Segment Start: Source data
(** X7.  The two handlers share one in-flight set.  After a press on
    Approve, a press on Reject for the same post, made before anything
    has settled, is ignored: no request, no change, and the text typed
    in the notes box stays.  After a press on Reject, a press on
    Approve or a second press on Reject is ignored in the same way. *)
Theorem moderation_guard_shared (postId : Z) (st : State) :
  let approving := state_of (handleApprove_click postId st) in
  let rejecting := state_of (handleReject_click postId st) in
  handleReject_click postId approving = (Normal None, approving, []) ∧
  handleApprove_click postId rejecting = (Normal None, rejecting, []) ∧
  handleReject_click postId rejecting = (Normal None, rejecting, []).
Proof.
  cbn zeta. split; [|split].
  - apply handleReject_click_in_flight, handleApprove_click_marks.
  - apply handleApprove_click_in_flight, handleReject_click_marks.
  - apply handleReject_click_in_flight, handleReject_click_marks.
Qed.

(** X8.  The [finally] block writes back the set captured at the
    press, less the post of the handler.  So when the approvals of two
    different posts overlap, the first to settle drops the mark of the
    second, whose request is still out: a further press on the second
    post is let through and sends a second approval request for it. *)
Theorem overlapping_approvals_drop_mark (i j : Z) (st : State) :
  i ≠ j →
  i ∉ processingIds st →
  j ∉ processingIds st →
  let first := handleApprove_click i st in
  let second := handleApprove_click j (state_of first) in
  let settled := state_of (moderation_finally i (processingIds st)
                             (state_of second)) in
  result first = Normal (Some (processingIds st)) ∧
  requests (effects_of second) = [PostApprove j] ∧
  j ∈ processingIds (state_of second) ∧
  (j ∉ processingIds settled) ∧
  requests (effects_of (handleApprove_click j settled)) = [PostApprove j].
Proof.
  intros Hij Hi Hj. unfold handleApprove_click, moderation_finally. run.
  assert (H1 : j ∉ {[i]} ∪ processingIds st).
  { rewrite elem_of_union, elem_of_singleton. intros [?|?]; congruence. }
  assert (H2 : j ∉ processingIds st ∖ {[i]}).
  { rewrite elem_of_difference. intros [? _]. contradiction. }
  rewrite (bool_decide_eq_false_2 (i ∈ processingIds st)) by done. cbn.
  rewrite (bool_decide_eq_false_2 (j ∈ {[i]} ∪ processingIds st)) by done.
  cbn. rewrite (bool_decide_eq_false_2 (j ∈ processingIds st ∖ {[i]})) by done.
  cbn. repeat split; [|exact H2].
  apply elem_of_union_l, elem_of_singleton. reflexivity.
Qed.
Segment End: Source data
Problem to solve
Go through the lines above and copy any that contain "assert".

Result of this task
  assert (H1 : j ∉ {[i]} ∪ processingIds st).
  assert (H2 : j ∉ processingIds st ∖ {[i]}).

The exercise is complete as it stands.